The campaign follows a linear storyline. However, each level in the campaign has options for the player on how to progress through the mission. The player's in-game performance and choices determine how the storyline progresses and ultimately will have a bearing on the war itself. For example, a mission to seize a crucial town can have a substantial effect on the story depending on the player's level of success or failure. Failure to successfully complete an objective does not result in the game ending but will affect the storyline. Hostile squads act independently of the player's actions so that they may be engaging in an activity dictated by the game A.I. that does not necessarily involve the player.
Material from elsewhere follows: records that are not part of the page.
(* ===== verification/Processes.v ===== *)
(** * When Go code is safe beside other processes

    [safe], or [fine] when nothing is said of the result, means that a
    program, whatever happens between its commands and whatever its round
    trips answer, makes only steps of the abstract system of [Lifecycle].
    The file defines it, with what a process knows (the entries it was
    handed) and what stored bodies must satisfy, and proves its composition
    rules; [Programs] applies them to every operation, and [Concurrent]
    concludes for the system of many goroutines. *)

From S2P Require Import Prelude GoLib Base Redis RedisFacts Client.
From S2P Require Import RdbCore RdbLocks RdbFlow RdbAdmin Instances Lifecycle.
From S2P Require Import Handler Server Options Builder.
From Stdlib Require Import Ascii.

Module Processes.
Import GoTime GoFloat GoStr Utf8 Keys Task Redis RedisFacts Client.
Import RdbCore RdbLocks RdbFlow RdbAdmin Lifecycle Handler.

#[local] Arguments mbind {_ _ _ _} _ _ : simpl never.

Section processes.
Context `{R : Redis} `{J : Json} (K : Keys).

(** ** Well-addressed messages

    The program finds a task's keys from the queue and the ID inside its
    message, so a stored body must name the queue and the ID it is stored
    under.  The names must survive JSON and keep the hash tag intact. *)

Definition ok_link (l : ChainLink) : Prop :=
  brace_free (cl_Queue l) ∧ Forall (λ g, brace_free (gm_Queue g)) (cl_Group l).

Definition ok_lock (s : string) : Prop :=
  s = "" ∨ ∃ q suf, brace_free q ∧ s = UniqueKey K q suf.
Lemma fine_dispatchMembers i pending C O :
  (∀ p, p ∈ pending → dispatchable p.1) →
  fine' (Builder.dispatchMembers K sha256hex i pending) C O.
Proof.
  revert i. induction pending as [|[msg o] pending IH]; intros i Hp; [apply fine_ret|].
  cbn [Builder.dispatchMembers]. apply fine_bind.
  - apply fine_wrap_err, fine_dispatchMessage, (Hp (msg, o)). left.
  - intros _. apply IH. intros p Hin. apply Hp. by right.
Qed.

Lemma fine_GroupEnqueue uuid g C O :
  (∀ t cb ps, Builder.buildGroup t uuid g = Ok (cb, ps) →
     brace_free (cl_Queue cb) ∧ ∀ p, p ∈ ps → dispatchable p.1) →
  fine' (Builder.GroupEnqueue K sha256hex uuid g) C O.
Proof.
  intros Hd. unfold Builder.GroupEnqueue. apply fine_bind; [fine_steps|]. intros t.
  destruct (Builder.buildGroup t uuid g) as [[cb ps]|e] eqn:E; [|apply fine_fail].
  destruct (Hd t cb ps E) as [Hq Hps].
  change (fine' (CreateGroup K (cl_Queue cb) uuid (Builder.memberIDs uuid g);;
    Builder.dispatchMembers K sha256hex 0 ps;;
    mret (Builder.MkGroupInfo uuid (Builder.memberIDs uuid g) (uuid +:+ ":cb"))) C O).
  apply fine_bind; [by apply fine_CreateGroup|]. intros _.
  apply fine_bind; [by apply fine_dispatchMembers|]. intros _. apply fine_ret.
Qed.

End clients.

(** ** scheduler.go *)

Section scheduler.
Context `{MJ : MetaJson}.

(** An entry whose names survive JSON and keep the hash tag. *)
Record ok_entry (e : Scheduler.scheduleEntry) : Prop := MkOkEntry {
  oe_id : valid (Scheduler.e_id e) = true;
  oe_kind : valid (Scheduler.e_kind e) = true;
  oe_queue : valid (Scheduler.e_queue e) = true;
  oe_brace : brace_free (Scheduler.e_queue e);
}.

Definition ok_scheduler (s : Scheduler.Scheduler) : Prop := Forall ok_entry (Scheduler.s_entries s).

Lemma fine_lastFiredOrInit e t C O : fine' (Scheduler.lastFiredOrInit K e t) C O.
Proof. unfold Scheduler.lastFiredOrInit. fine_steps. Qed.

Lemma fine_fireTrigger s e b t C O : ok_entry e → fine' (Scheduler.fireTrigger K s e b t) C O.
Proof.
  intros [Hi Hk Hq Hb]. unfold Scheduler.fireTrigger, Scheduler.enqueueTrigger.
  apply fine_bind; [|fine_steps]. apply fine_try, fine_EnqueuePeriodic.
  constructor; simpl; rewrite ?utf8_fields_iff; try done; try (by left); try constructor; try done.
  simpl. apply valid_append; [done|]. apply valid_append; [done|]. apply valid_itoa.
Qed.

Lemma fine_fireDue s C O : ok_scheduler s → fine' (Scheduler.fireDue K s) C O.
Proof.
  intros Hs. unfold Scheduler.fireDue. apply fine_bind; [fine_steps|]. intros t.
  apply fine_foldl. intros acc e He.
  assert (ok_entry e) as Hoe by (unfold ok_scheduler in Hs; rewrite Forall_forall in Hs; auto).
  unfold Scheduler.fireEntry. apply fine_bind; [apply fine_lastFiredOrInit|]. intros last.
  destruct (Schedule.computeFires _ _ _ _) as [fires newLast]. apply fine_bind.
  - apply fine_foldl. intros b t' _. by apply fine_fireTrigger.
  - intros b. fine_steps.
Qed.

Lemma fine_tryElect s C O : fine' (Scheduler.tryElect K s) C O.
Proof. unfold Scheduler.tryElect. fine_steps. Qed.

Lemma fine_pruneRegistry s C O : fine' (Scheduler.pruneRegistry K s) C O.
Proof. unfold Scheduler.pruneRegistry. fine_steps. Qed.

(** Electing keeps the entries. *)
Lemma tryElect_entries (s : Scheduler.Scheduler) (C O : knowledge) :
  safe K (Scheduler.tryElect K s)
    (λ r _ _, ∀ s', r = Ok s' → Scheduler.s_entries s' = Scheduler.s_entries s) C O.
Proof.
  unfold Scheduler.tryElect. apply safe_then; [fine_steps| |done].
  intros [ok|e] C1 O1 _ _ s' [= <-]; done.
Qed.

(** One event of the loop; the entries stay. *)
Lemma safe_handle (s : Scheduler.Scheduler) (ev : Scheduler.event) (C O : knowledge) :
  ok_scheduler s →
  safe K (Scheduler.handle K s ev) (λ r _ _, ∀ s', r = Ok s' → ok_scheduler s') C O.
Proof.
  intros Hs. destruct ev; cbn [Scheduler.handle].
  - eapply safe_seq; [apply tryElect_entries| |done]. intros s1 C1 O1 _ _ He.
    assert (ok_scheduler s1) by (unfold ok_scheduler; by rewrite He).
    apply safe_then; [fine_steps|intros _|done].
    apply safe_then; [apply fine_pruneRegistry|intros _|done].
    by intros C2 O2 _ _ s' [= <-].
  - eapply safe_weaken; [apply tryElect_entries|]. intros r C1 O1 _ _ He s' Hr.
    unfold ok_scheduler. by rewrite (He s' Hr).
  - apply safe_then; [destruct (Scheduler.s_isLeader s); [by apply fine_fireDue|fine_steps]| |done].
    intros _ C1 O1 _ _ s' [= <-]. done.
Qed.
This implies that the game has high replay value as no two games will be identical.

==Plot==

A map of the 98 km^{2}-large Sahrani Island

The campaign in Armed Assault is narrated by Private First Class William Porter of the United States Army (voiced by Todd Kramer), and takes place on the fictional Atlantic island of Sahrani, an island nation which is divided in two, with the northern section a Communist nation called the Democratic Republic of Sahrani (DRS) and the southern one an oil-rich monarchy called the Kingdom of South Sahrani. The narrative begins when American forces, after a few months of training the South Sahrani military, begin to depart the island. Prime Minister Torez, leader of the DRS, uses this moment of perceived weakness to launch a full-scale invasion of South Sahrani. The player takes on the role of an American soldier in one of the U.S. Army platoons not yet rotated off the island before the conflict began. The few U.S. Army platoons remaining on the island aid the Royal Army Corps of Sahrani (RACS), the South Sahrani military, in fending off the more powerful northern neighbor's offensive, being spearheaded by the North Sahrani military, with the Sahrani Liberation Army (SLA) at the forefront. While the SLA offensive is successful at first, U.S. Army manages to halt the offensive and starts driving the occupying forces from the southern part of the island with plans to topple the regime on the north.

==Expansion==

Armas expansion pack, Arma: Queen's Gambit (also known as Royal Flush in the USA), was released on September 28, 2007 and contained a followup to the original storyline and added a second event afterward.

==Reception==

Arma received average reception on its release, praised for the unique believability of its action but criticized for its difficulty, complexity, and bugs. IGN said "Armas adherence to realism and accuracy in terms of weapons and world design is highly commendable and hopefully will inspire other developers in similar directions." GameDaily praised its "spectacular graphics" and its multiplayer, but criticized its bugs and "complicated menu system". Computer Games Online said "It's hard...to believe that they actually thought that such an unpolished game would enjoy any kind of success."

The game has sold 300,000 units as of 28 February 2008. By 2010, sales has surpassed 400,000 copies.

Aggregate scores
| Aggregator | Score |
|---|---|
| GameRankings | 73.41% |
| Metacritic | 74/100 |

Review scores
| Publication | Score |
|---|---|
| 1Up.com | C+ |
| Computer and Video Games | 8.4/10 |
| Edge | 5/10 |
| Eurogamer | 8/10 |
| GameSpot | 7.0/10 |
| GameSpy | 3/5 |
| GameZone | 7.4/10 |
| IGN | 7.3/10 |
| PC Gamer (UK) | 7/10 |
| PC Gamer (US) | 78% |

==Sequel==

Arma's sequel, Arma 2, was released in June 2009.